<<<<

(** * github-mcp-server: toolset policy, raw-content resolution, job-log aggregation

    A shallow embedding of
    - [pkg/raw]: [Client.URLFromOpts], [refURL], [commitURL], [GetRawContent];
    - [pkg/github]: [RepositoryResourceContentsHandler], [GetJobLogs],
      [handleFailedJobLogs], [handleSingleJobLogs], [getJobLogData],
      [downloadLogContent], [DefaultToolsetGroup], [InitDynamicToolset];
    - [pkg/toolsets], whose file is not part of the sources at hand and is
      modelled from the specification.

    Go strings are byte strings: [string].  Go [error] values are carried by
    their [Error()] text.  Calls that leave the process (GitHub REST calls,
    HTTP fetches) are recorded in a trace of events. *)

From stdpp Require Import gmap strings list sorting.
From Stdlib Require Import ZArith Ascii.

Local Open Scope Z_scope.

(** ** Pieces of the Go standard library used by the handlers *)

(** [strings.HasPrefix]. *)
Fixpoint strings_HasPrefix (s prefix : string) {struct prefix} : bool :=
  match prefix with
  | EmptyString => true
  | String p prefix' =>
      match s with
      | EmptyString => false
      | String c s' => bool_decide (c = p) && strings_HasPrefix s' prefix'
      end
  end.

(** [strings.HasSuffix]: the suffix read backwards starts the string read
    backwards. *)
Definition strings_HasSuffix (s suffix : string) : bool :=
  strings_HasPrefix (String.rev s) (String.rev suffix).
(** ** The search request *)

Lemma searchSpotify_schema_type (raw : RawArgs) (a : SearchSpotify.args) :
  SearchSpotify.schema raw = Some a ->
  field raw "query" = JStr (SearchSpotify.query a)
  /\ SearchSpotify.type a ∈ ["track"; "album"; "playlist"].
Proof.
  unfold SearchSpotify.schema.
  destruct (z_string (field raw "query")) as [q|] eqn:Hq; [|discriminate].
  cbn [mbind option_bind].
  destruct (z_enum _ (field raw "type")) as [ty|] eqn:Hty; [|discriminate].
  cbn [mbind option_bind]. schema_fields; try discriminate.
  intros [= <-]. cbn [SearchSpotify.query SearchSpotify.type].
  split; [|by destruct (z_enum_Some _ _ _ Hty)].
  unfold z_string in Hq. destruct (field raw "query"); try discriminate.
  by injection Hq as ->.
Qed.

Lemma z_bounded_Some (lo hi : Q) (v : JsVal) (o : option Q) :
  z_optional (z_max hi (z_min lo z_number)) v = Some o ->
  (v = JUndefined /\ o = None)
  \/ exists q, v = JNum q /\ o = Some q /\ (lo <= q)%Q /\ (q <= hi)%Q.
Proof.
  unfold z_optional, z_max, z_min, z_number.
  destruct v as [| |b|q|s|l]; simpl; try discriminate.
  - intros [= <-]. by left.
  - destruct (Qle_bool lo q) eqn:Hlo; simpl; [|discriminate].
    destruct (Qle_bool q hi) eqn:Hhi; simpl; [|discriminate].
    intros [= <-]. right. exists q. apply Qle_bool_iff in Hlo, Hhi. auto.
Qed.

(** X9.  Whatever argument object passes the validation of
    [searchSpotify], the search request sent to the SDK has the query given,
    verbatim, exactly one item type among [track], [album] and [playlist],
    no market, a limit between 1 and 50 and an offset between 0 and 1000. *)
Theorem searchSpotify_request_in_bounds (raw : RawArgs) (w : World)
    (p : Prog Envelope) :
  callTool searchSpotify raw = Handle p ->
  authorised w ->
  exists (query type : string) (limit offset : Q),
    requests (exec w p) = [Credential; Api (search query [type] None limit offset)]
    /\ field raw "query" = JStr query
    /\ type ∈ ["track"; "album"; "playlist"]
    /\ (1 <= limit)%Q /\ (limit <= 50)%Q
    /\ (0 <= offset)%Q /\ (offset <= 1000)%Q.
Proof.
  unfold callTool. cbn [schema handler searchSpotify]. intros Hp Hw.
  destruct (SearchSpotify.schema raw) as [a|] eqn:Ha; [|discriminate].
  injection Hp as <-.
  destruct (searchSpotify_schema_type raw a Ha) as [Hq Hty].
  destruct (searchSpotify_schema_fields raw a Ha) as [Hl Ho].
  eexists _, _, _, _. split; [by apply searchSpotify_requests|].
  split; [exact Hq|]. split; [exact Hty|].
  destruct (z_bounded_Some _ _ _ _ Hl) as [[_ ->]|(l & _ & -> & Hl1 & Hl2)];
    destruct (z_bounded_Some _ _ _ _ Ho) as [[_ ->]|(o & _ & -> & Ho1 & Ho2)];
    simpl; repeat split; done.
Qed.

Lemma searchSpotify_request_in_bounds_witness :
  exists (query type : string) (limit offset : Q),
    requests (exec calm (SearchSpotify.handler
       {| SearchSpotify.query := "queen"; SearchSpotify.type := "track";
          SearchSpotify.limit := None; SearchSpotify.offset := None |}))
    = [Credential; Api (search query [type] None limit offset)]
    /\ (1 <= limit)%Q /\ (limit <= 50)%Q.
Proof.
  assert (Hcall :
    callTool searchSpotify search_queen
    = Handle (SearchSpotify.handler
                {| SearchSpotify.query := "queen"; SearchSpotify.type := "track";
                   SearchSpotify.limit := None;
                   SearchSpotify.offset := None |})) by reflexivity.
  destruct (searchSpotify_request_in_bounds search_queen calm _ Hcall eq_refl)
    as (query & type & limit & offset & Hreq & _ & _ & Hlo & Hhi & _).
  by exists query, type, limit, offset.
Defined.

(** ** The registry *)

Lemma registry_tools :
  registry
  = [playMusic; playbackAction; searchSpotify; getNowPlaying; getUserPlaylists;
     getPlaylistTracks; getRecentlyPlayed; getFollowedArtists; getUserTopItems;
     addToQueue; addTracksToPlaylist; createPlaylist; removeTracksFromPlaylist].
Proof. reflexivity. Qed.

(** X10.  The thirteen tools are registered under pairwise distinct
    names, so a call by name reaches the tool of that name and is validated
    and handled by it; a name that is not registered reaches no handler. *)
Theorem registry_names (raw : RawArgs) :
  NoDup (name <$> registry)
  /\ length registry = 13%nat
  /\ (forall t : tool, t ∈ registry -> server_call (name t) raw = callTool t raw)
  /\ (forall s : string, s ∉ name <$> registry -> server_call s raw = UnknownTool).
Proof.
  split; [|split; [reflexivity|split]].
  - rewrite registry_tools. cbn [fmap list_fmap name playMusic playbackAction
      searchSpotify getNowPlaying getUserPlaylists getPlaylistTracks
      getRecentlyPlayed getFollowedArtists getUserTopItems addToQueue
      addTracksToPlaylist createPlaylist removeTracksFromPlaylist].
    repeat (apply NoDup_cons; split;
            [rewrite ?elem_of_cons, elem_of_nil; intros H;
             repeat (destruct H as [H|H]; [discriminate H|]); exact H|]).
    apply NoDup_nil_2.
  - intros t Ht. rewrite registry_tools in Ht.
    rewrite !elem_of_cons, elem_of_nil in Ht.
    repeat (destruct Ht as [->|Ht]; [reflexivity|]). destruct Ht.
  - intros s Hs. unfold server_call.
    destruct (list_find _ registry) as [[i t]|] eqn:Hfind; [|reflexivity].
    apply list_find_Some in Hfind as (Hi & Hname & _).
    exfalso. apply Hs. rewrite <- Hname.
    apply list_elem_of_fmap. exists t. split; [reflexivity|].
    by apply list_elem_of_lookup_2 in Hi.
Qed.

Lemma registry_names_witness :
  server_call "addToQueue" ∅ = callTool addToQueue ∅
  /\ server_call "deletePlaylist" ∅ = UnknownTool.
Proof.
  destruct (registry_names ∅) as (_ & _ & Hknown & Hunknown). split.
  - apply (Hknown addToQueue). rewrite registry_tools.
    rewrite !elem_of_cons. do 9 right. left. reflexivity.
  - apply Hunknown. intros H.
    apply list_elem_of_fmap in H as (t & Hn & Ht).
    rewrite registry_tools, !elem_of_cons, elem_of_nil in Ht.
    repeat (destruct Ht as [->|Ht]; [discriminate Hn|]). exact Ht.
Defined.

(** ** Required and optional fields *)

Lemma field_missing (raw : RawArgs) (key : string) :
  raw !! key = None -> field raw key = JUndefined.
Proof. intros H. unfold field. by rewrite H. Qed.

(** X11.  A call that leaves out a required field ([query] or [type] of
    [searchSpotify], [playlistId] of [getPlaylistTracks], [type] or
    [time_range] of [getUserTopItems], [action] of [playbackAction], [name]
    of [createPlaylist], [playlistId] or [trackIds] of the two playlist
    edits) fails validation whatever else it holds; the six other tools
    accept the empty argument object. *)
Theorem required_fields_enforced :
  (forall (t : tool) (key : string) (raw : RawArgs),
      (t, key) ∈ required_fields -> raw !! key = None ->
      callTool t raw = InvalidArguments)
  /\ (forall t : tool, t ∈ argument_free_tools ->
      exists p, callTool t ∅ = Handle p).
Proof.
  split.
  - intros t key raw Hin Hmiss. apply field_missing in Hmiss.
    unfold required_fields in Hin. rewrite !elem_of_cons, elem_of_nil in Hin.
    unfold callTool.
    repeat (destruct Hin as [[= -> ->]|Hin];
            [cbn [schema searchSpotify getPlaylistTracks getUserTopItems
                    playbackAction createPlaylist addTracksToPlaylist
                    removeTracksFromPlaylist];
             unfold SearchSpotify.schema, GetPlaylistTracks.schema,
               GetUserTopItems.schema, PlaybackAction.schema,
               CreatePlaylist.schema, AddTracksToPlaylist.schema,
               RemoveTracksFromPlaylist.schema;
             rewrite Hmiss; by schema_fields|]).
    destruct Hin.
  - intros t Ht. unfold argument_free_tools in Ht.
    rewrite !elem_of_cons, elem_of_nil in Ht.
    repeat (destruct Ht as [->|Ht]; [eexists; reflexivity|]). destruct Ht.
Qed.

Lemma required_fields_enforced_witness :
  callTool createPlaylist {[ "description" := JStr "road trip" ]}
  = InvalidArguments.
Proof.
  apply (proj1 required_fields_enforced createPlaylist "name");
    [|vm_compute; reflexivity].
  unfold required_fields. rewrite !elem_of_cons. do 6 right. left. reflexivity.
Defined.

(** ** What validation lets through *)







(** ** What a search renders *)

Lemma search_format_same_page (type : string) (r r' : SearchResults) :
  same_page type r r' ->
  SearchSpotify.format type r = SearchSpotify.format type r'.
Proof.
  unfold same_page, SearchSpotify.format.
  destruct (String.eqb_spec type "track") as [->|_].
  { cbn [String.eqb Ascii.eqb Bool.eqb andb]. by intros ->. }
  destruct (String.eqb_spec type "album") as [->|_].
  { cbn [String.eqb Ascii.eqb Bool.eqb andb]. by intros ->. }
  destruct (String.eqb_spec type "playlist") as [->|_]; [by intros ->|done].
Qed.

Lemma searchSpotify_outcome (w : World) (a : SearchSpotify.args)
    (r : SearchResults) :
  authorised w ->
  answers w (search (SearchSpotify.query a) [SearchSpotify.type a] None
               (default 20%Q (SearchSpotify.limit a))
               (default 0%Q (SearchSpotify.offset a))) r ->
  outcome (exec w (SearchSpotify.handler a))
  = Fulfilled (text_content
      (let formattedResults := SearchSpotify.format (SearchSpotify.type a) r in
       if (0 <? String.length formattedResults)%nat
       then "# Search results for " +:+ dq +:+ SearchSpotify.query a +:+ dq
              +:+ " (type: " +:+ SearchSpotify.type a +:+ ")" +:+ nl +:+ nl
              +:+ formattedResults
       else "No " +:+ SearchSpotify.type a +:+ " results found for "
              +:+ dq +:+ SearchSpotify.query a +:+ dq)).
Proof.
  intros Hw Hc. unfold SearchSpotify.handler. cbv zeta. by run_known w Hw Hc.
Qed.

(** X14.  A search renders only the page of the type that was asked for:
    in two environments whose replies hold the same page for that type, the
    handler returns the same text, whatever the other pages hold. *)
Theorem searchSpotify_reads_one_page (w w' : World) (a : SearchSpotify.args)
    (r r' : SearchResults) :
  let c := search (SearchSpotify.query a) [SearchSpotify.type a] None
             (default 20%Q (SearchSpotify.limit a))
             (default 0%Q (SearchSpotify.offset a)) in
  authorised w -> answers w c r ->
  authorised w' -> answers w' c r' ->
  same_page (SearchSpotify.type a) r r' ->
  outcome (exec w (SearchSpotify.handler a))
  = outcome (exec w' (SearchSpotify.handler a)).
Proof.
  intros c Hw Hc Hw' Hc' Hsame. subst c.
  rewrite (searchSpotify_outcome w a r Hw Hc).
  rewrite (searchSpotify_outcome w' a r' Hw' Hc').
  cbv zeta. by rewrite (search_format_same_page _ r r' Hsame).
Qed.

Lemma searchSpotify_reads_one_page_witness :
  outcome (exec calm (SearchSpotify.handler
     {| SearchSpotify.query := "queen"; SearchSpotify.type := "track";
        SearchSpotify.limit := None; SearchSpotify.offset := None |}))
  = outcome (exec album_shop (SearchSpotify.handler
     {| SearchSpotify.query := "queen"; SearchSpotify.type := "track";
        SearchSpotify.limit := None; SearchSpotify.offset := None |})).
Proof.
  exact (searchSpotify_reads_one_page calm album_shop
           {| SearchSpotify.query := "queen"; SearchSpotify.type := "track";
              SearchSpotify.limit := None; SearchSpotify.offset := None |}
           _ _ eq_refl eq_refl eq_refl eq_refl eq_refl).
Defined.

>>>>

Exercise requirements: Take every line above that includes "renders" and list it.

Exercise solution:
(** ** What a search renders *)
(** X14.  A search renders only the page of the type that was asked for:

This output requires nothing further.